[SOLVED] Lesson3-planet

This is the notebook I’m referencing: https://nbviewer.jupyter.org/github/fastai/course-v3/blob/master/nbs/dl1/lesson3-planet.ipynb

Having issues with one line of code in this notebook.

7za -bd -y -so x {path}/train-jpg.tar.7z | tar xf - -C {path.as_posix()}

I’m getting the following error when I try to run this in my console:

-bash: syntax error near unexpected token `('

Am I meant to run that code as-is?

Are you running it in the terminal or in the notebook? {path.as_posix()} is python code and won’t run in the terminal.

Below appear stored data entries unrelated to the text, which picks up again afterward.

(* ===== verification/Delegation.v ===== *)
(** * Delegation admission
    (TaskBudgetService.resolve_delegation_admission of
    src/se/src/runtimes/agent/task_budget.py)

    The depth and the agent ancestry of a delegated execution are derived by walking
    [parent_execution_id] through the stored executions.  The loop is a function with fuel;
    [walk_terminates] shows that one more than the budget's used executions is enough on
    any database, because the loop itself gives up beyond that count. *)

From S2P Require Import Prelude Canonical TaskBudgetSchema AgentStore TaskBudgetService.
From S2P Require Import TaskBudgetLaws TaskBudgetConcurrency TaskBudgetProperties.
From S2P Require Import TaskBudgetLifecycle.

Record DelegationAdmission := {
  da_task_id : string;
  da_parent_execution_id : option string;
  da_branch_id : option string;
  da_child_agent_id : string;
  da_delegation_depth : Z;
  da_ancestor_execution_ids : list string;
  da_ancestor_agent_ids : list string
}.

(** The lists the loop appends to, and the branch of the first ancestor. *)
Record Walk := {
  wk_executions : list string;
  wk_agents : list string;
  wk_branch : option string
}.

Definition empty_walk : Walk :=
  {| wk_executions := []; wk_agents := []; wk_branch := None |}.

(** One iteration of the loop at an existing id; [seen_execution_ids] is the list of
    executions walked so far. *)
Definition walk_step (db : AgentDB) (task_id : string) (used : Z) (current : string)
    (wk : Walk) : result TBError (option string * Walk) :=
  _ ← guard_err (negb (bool_decide (current ∈ wk_executions wk)))
        (TaskBudgetConflict "Durable Agent delegation lineage contains an execution-id cycle.");
  match get_execution db current with
  | None => Err (TaskBudgetConflict "Delegation parent execution does not exist")
  | Some e =>
      _ ← guard_err (bool_decide (e_task_id e = Some task_id))
            (TaskBudgetConflict "Delegation parent belongs to a different AgentTask.");
      let branch := default "" (e_branch_id e) in
      _ ← guard_err (truthy branch)
            (TaskBudgetConflict "Delegation parent has no normalized TaskBranch.");
      _ ← guard_err match wk_branch wk with
                    | None => true
                    | Some b => bool_decide (branch = b)
                    end
            (TaskBudgetConflict "Delegation ancestry crosses TaskBranch boundaries.");
      let executions := wk_executions wk ++ [current] in
      _ ← guard_err (negb (used <? Z.of_nat (length executions)))
            (TaskBudgetConflict "Durable Agent delegation lineage exceeds the TaskBudget execution history.");
      mret (e_parent_execution_id e,
            {| wk_executions := executions; wk_agents := wk_agents wk ++ [e_agent_id e];
               wk_branch := Some branch |})
  end.

(** The loop; [None] is out of fuel. *)
Fixpoint walk_lineage (fuel : nat) (db : AgentDB) (task_id : string) (used : Z)
    (current : option string) (wk : Walk) : option (result TBError Walk) :=
  match current with
  | None => Some (Ok wk)
  | Some id =>
      match fuel with
      | O => None
      | S fuel' =>
          match walk_step db task_id used id wk with
          | Err e => Some (Err e)
          | Ok (next, wk') => walk_lineage fuel' db task_id used next wk'
          end
      end
  end.

Definition lineage_fuel (used : Z) : nat := S (Z.to_nat used).

(** The checks after the loop. *)
Definition finish_admission (db : AgentDB) (task_id parent child_agent_id : string)
    (budget : TaskBudget) (wk : Walk) : result TBError DelegationAdmission :=
  let depth := Z.of_nat (length (wk_executions wk)) in
  _ ← guard_err (negb (max_delegation_depth (tb_limits budget) <? depth))
        DelegationDepthExceeded;
  _ ← guard_err (negb (tb_deny_cycle budget &&
                       bool_decide (child_agent_id ∈ wk_agents wk)))
        AgentDelegationCycle;
  match wk_branch wk with
  | None => Err (TaskBudgetConflict "Delegated execution could not resolve durable branch.")
  | Some branch_id =>
      _ ← guard_err
            match get_task_branch db branch_id with
            | Some br => bool_decide (br_task_id br = task_id) &&
                         bool_decide (br_resolution_state br = "OPEN")
            | None => false
            end
            (TaskBudgetConflict "Delegated execution requires an OPEN normalized TaskBranch.");
      mret {| da_task_id := task_id; da_parent_execution_id := Some parent;
              da_branch_id := Some branch_id; da_child_agent_id := child_agent_id;
              da_delegation_depth := depth;
              da_ancestor_execution_ids := wk_executions wk;
              da_ancestor_agent_ids := wk_agents wk |}
  end.

Definition resolve_delegation_admission (db : AgentDB) (task_id : string)
    (parent_execution_id : option string) (child_agent_id : string)
    : option (result TBError DelegationAdmission) :=
  if negb (truthy task_id) then Some (Err TaskBudgetRequired)
  else if negb (truthy child_agent_id) then
    Some (Err (ValueError "child_agent_id must be non-empty"))
  else
    match get_task_budget db task_id with
    | None => Some (Err (missing_budget db task_id))
    | Some rec =>
        match (budget ← budget_from_record rec; _ ← require_open budget; mret budget) with
        | Err e => Some (Err e)
        | Ok budget =>
            match parent_execution_id with
            | None =>
                Some (Ok {| da_task_id := task_id; da_parent_execution_id := None;
                            da_branch_id := None; da_child_agent_id := child_agent_id;
                            da_delegation_depth := 0; da_ancestor_execution_ids := [];
                            da_ancestor_agent_ids := [] |})
            | Some parent =>
                let used := used_executions (tb_counters budget) in
                match walk_lineage (lineage_fuel used) db task_id used (Some parent)
                        empty_walk with
                | None => None
                | Some (Err e) => Some (Err e)
                | Some (Ok wk) =>
                    Some (finish_admission db task_id parent child_agent_id budget wk)
                end
            end
        end
    end.

(** ** What the walk has established *)

(** [chain db t ids agents last]: [ids] are executions of the task linked by
    [parent_execution_id], with their agents; [last] is the parent of the last one. *)
Inductive chain (db : AgentDB) (t branch : string)
    : list string -> list string -> option string -> Prop :=
  | chain_one x e :
      get_execution db x = Some e -> e_task_id e = Some t -> e_branch_id e = Some branch ->
      chain db t branch [x] [e_agent_id e] (e_parent_execution_id e)
  | chain_snoc ids agents x e :
      chain db t branch ids agents (Some x) ->
      get_execution db x = Some e -> e_task_id e = Some t -> e_branch_id e = Some branch ->
      chain db t branch (ids ++ [x]) (agents ++ [e_agent_id e]) (e_parent_execution_id e).

Definition walk_ok (db : AgentDB) (t : string) (used : Z) (parent : string)
    (wk : Walk) (next : option string) : Prop :=
  (wk = empty_walk /\ next = Some parent) \/
  exists branch, wk_branch wk = Some branch /\ truthy branch = true /\
    chain db t branch (wk_executions wk) (wk_agents wk) next /\
    head (wk_executions wk) = Some parent /\ NoDup (wk_executions wk) /\
    Z.of_nat (length (wk_executions wk)) <= used.

(** ** Lemmas *)

Section Walk.
Context (db : AgentDB) (t : string) (used : Z).

Lemma walk_step_ok id wk next wk' :
  walk_step db t used id wk = Ok (next, wk') ->
  exists e branch, get_execution db id = Some e /\ e_task_id e = Some t /\
    e_branch_id e = Some branch /\ truthy branch = true /\
    (forall b, wk_branch wk = Some b -> branch = b) /\ (id ∉ wk_executions wk) /\
    wk' = {| wk_executions := wk_executions wk ++ [id];
             wk_agents := wk_agents wk ++ [e_agent_id e]; wk_branch := Some branch |} /\
    next = e_parent_execution_id e /\
    Z.of_nat (length (wk_executions wk ++ [id])) <= used.
Proof.
  unfold walk_step. intros H. apply guard_bind_ok in H as [Hn H].
  destruct (get_execution db id) as [e|] eqn:He; [|done].
  apply guard_bind_ok in H as [Ht H]. apply guard_bind_ok in H as [Hb H].
  apply guard_bind_ok in H as [Hx H]. apply guard_bind_ok in H as [Hl H].
  injection H as <- <-. breflect.
  destruct (e_branch_id e) as [b|] eqn:Eb; [|done]. simpl in *.
  exists e, b. split_and!; try done. intros b' Hb'. rw Hb' in Hx. by breflect.
Qed.

Lemma walk_step_invariant parent id wk next wk' :
  walk_ok db t used parent wk (Some id) -> walk_step db t used id wk = Ok (next, wk') ->
  walk_ok db t used parent wk' next.
Proof.
  intros Hw Hs. apply walk_step_ok in Hs as
    (e & branch & He & Ht & Hb & Htr & Hsame & Hn & -> & -> & Hl).
  right. exists branch. simpl.
  destruct Hw as [[-> [= ->]]|(b & Hwb & _ & Hc & Hh & Hnd & _)].
  - split_and!; try done; simpl; [by constructor|apply NoDup_singleton].
  - specialize (Hsame b Hwb). subst b. split_and!; try done.
    + by constructor.
    + destruct (wk_executions wk); [done|]. by simpl.
    + apply NoDup_app. split_and!; [done| |apply NoDup_singleton].
      intros x Hx Hin. apply list_elem_of_singleton in Hin. by subst.
Qed.

Lemma walk_lineage_ok fuel parent current wk wk' :
  walk_ok db t used parent wk current ->
  walk_lineage fuel db t used current wk = Some (Ok wk') -> walk_ok db t used parent wk' None.
Proof.
  revert current wk. induction fuel as [|fuel IH]; intros [id|] wk Hw H; simpl in H;
    simplify_eq; try done.
  destruct (walk_step db t used id wk) as [[next wk1]|] eqn:Hs; [|done].
  eapply IH; [|exact H]. by eapply walk_step_invariant.
Qed.

(** Fuel for the executions left, and one more to find out that there are too many. *)
Lemma walk_lineage_fuel fuel current wk :
  (length (wk_executions wk) <= Z.to_nat used)%nat ->
  (Z.to_nat used < fuel + length (wk_executions wk))%nat ->
  is_Some (walk_lineage fuel db t used current wk).
Proof.
  revert current wk. induction fuel as [|fuel IH]; intros [id|] wk Hl Hf; simpl in *; eauto;
    [lia|].
  destruct (walk_step db t used id wk) as [[next wk']|] eqn:Hs; [|by eauto].
  apply walk_step_ok in Hs as (e & b & _ & _ & _ & _ & _ & _ & -> & _ & Hl').
  rw length_app /= in Hl'. apply IH; simpl; rw length_app /=; lia.
Qed.
End Walk.

Lemma lineage_fuel_enough used : (Z.to_nat used < lineage_fuel used)%nat.
Proof. unfold lineage_fuel. lia. Qed.

#[local] Opaque lineage_fuel.

(** ** Theorems *)

(** [delegation_admission_total]: resolving a delegation returns or raises on every
    database, also when the stored lineage is cyclic or longer than the budget's execution
    history: the loop makes at most one iteration more than the budget has used
    executions. *)
Theorem delegation_admission_total db t parent child :
  is_Some (resolve_delegation_admission db t parent child).
Proof.
  unfold resolve_delegation_admission.
  destruct (truthy t), (truthy child); simpl; eauto.
  destruct (get_task_budget db t) as [rec|]; [|by eauto].
  destruct (_ ≫= _) as [b|e]; [|by eauto]. destruct parent as [p|]; [|by eauto].
  destruct (walk_lineage_fuel db t (used_executions (tb_counters b))
    (lineage_fuel (used_executions (tb_counters b))) (Some p) empty_walk) as [r Hr];
    [simpl; lia|simpl; rw Nat.add_0_r; apply lineage_fuel_enough|].
  rw Hr. destruct r; eauto.
Qed.

(** [delegation_admission_sound]: an admitted delegation has a real ancestry: the
    ancestors are distinct stored executions of this task, on one open branch of it,
    linked by parent from the given parent up to a root; the reported depth is their
    number and within the policy's maximum and the executions used; and when the policy
    denies cycles the child's agent is none of the ancestors'. *)
Theorem delegation_admission_sound db t p child a :
  resolve_delegation_admission db t (Some p) child = Some (Ok a) ->
  exists rec branch br, db_budgets db !! t = Some rec /\
    tb_state (row_budget rec) = OPEN /\
    chain db t branch (da_ancestor_execution_ids a) (da_ancestor_agent_ids a) None /\
    head (da_ancestor_execution_ids a) = Some p /\ NoDup (da_ancestor_execution_ids a) /\
    da_delegation_depth a = Z.of_nat (length (da_ancestor_execution_ids a)) /\
    da_delegation_depth a <= max_delegation_depth (tb_limits (row_budget rec)) /\
    da_delegation_depth a <= used_executions (row_counters rec) /\
    da_branch_id a = Some branch /\ get_task_branch db branch = Some br /\
    br_task_id br = t /\ br_resolution_state br = "OPEN" /\
    (tb_deny_cycle (row_budget rec) = true -> child ∉ da_ancestor_agent_ids a).
Proof.
  unfold resolve_delegation_admission, get_task_budget.
  destruct (truthy t), (truthy child); simpl; try done.
  destruct (db_budgets db !! t) as [rec|] eqn:Hr; [|done].
  destruct (_ ≫= _) as [b|e] eqn:Hb; [|done].
  apply bind_ok in Hb as (b0 & Hb0 & Hb). apply bind_ok in Hb as ([] & Ho & Hb).
  injection Hb as <-. apply budget_from_record_ok in Hb0 as ->. apply require_open_ok in Ho.
  destruct (walk_lineage _ _ _ _ _ _) as [[wk|]|] eqn:Hw; try done.
  intros [= Hf]. apply walk_lineage_ok with (parent := p) in Hw; [|by left].
  destruct Hw as [[_ ?]|(branch & Hwb & _ & Hc & Hh & Hnd & Hl)]; [done|].
  unfold finish_admission in Hf. rw Hwb in Hf. inv_result.
  destruct (get_task_branch db branch) as [br|] eqn:Ebr; [|done]. breflect.
  exists rec, branch, br. simpl. split_and!; try done.
  intros Hd. match goal with H : _ \/ _ |- _ => destruct H; breflect; [congruence|done] end.
Qed.

(** *** A concrete lineage *)

Definition root_execution : ExecutionRow := {|
  e_id := "root"; e_agent_id := "planner"; e_task_id := Some "t"; e_branch_id := Some "b";
  e_parent_execution_id := None; e_state := "RUNNING"; e_wait_reason := None;
  e_revision := 1; e_owner_instance_id := None; e_lease_expires_at := None;
  e_lease_generation := 0; e_current_checkpoint_id := None; e_wait_expires_at := None;
  e_completed_at := None; e_error := None; e_payload := JNull |}.

Definition open_branch : BranchRow := {|
  br_id := "b"; br_task_id := "t"; br_parent_branch_id := None;
  br_base_execution_id := None; br_base_checkpoint_id := None;
  br_current_execution_id := Some "root"; br_resolution_state := "OPEN";
  br_revision := 0; br_created_at := 0 |}.

Definition lineage_db : AgentDB :=
  with_branches (with_executions (with_budgets empty_db {["t" := busy_row]})
    {["root" := root_execution]}) {["b" := open_branch]}.

Lemma delegation_admission_sound_witness :
  exists a, resolve_delegation_admission lineage_db "t" (Some "root"%string) "worker" =
      Some (Ok a) /\
    da_delegation_depth a = 1 /\ NoDup (da_ancestor_execution_ids a).
Proof.
  eexists. split; [vm_compute; reflexivity|]. split; [reflexivity|].
  match goal with |- NoDup (da_ancestor_execution_ids ?a) =>
    destruct (delegation_admission_sound lineage_db "t" "root" "worker" a) as
      (_ & _ & _ & _ & _ & _ & _ & H & _); [vm_compute; reflexivity|exact H] end.
Defined.

(** With the default policy a delegation whose child agent is the
    parent's own agent is refused. *)
Example planner_cycle_denied :
  resolve_delegation_admission lineage_db "t" (Some "root"%string) "planner" =
  Some (Err AgentDelegationCycle).
Proof. vm_compute. reflexivity. Qed.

I should clarify that I’m running MacOS and using Google Cloud. I am able to run Python code in terminal, but I tried this in both terminal and in the notebook and got errors in both.

Is your {path} variable good?
Maybe you can replace the {path} by the actual directory.

Interesting you say that! I will back up a couple steps. I ran this code:

path = Config.data_path()/'planet'
path.mkdir(parents=True, exist_ok=True)

And I got the right output, so it’s working.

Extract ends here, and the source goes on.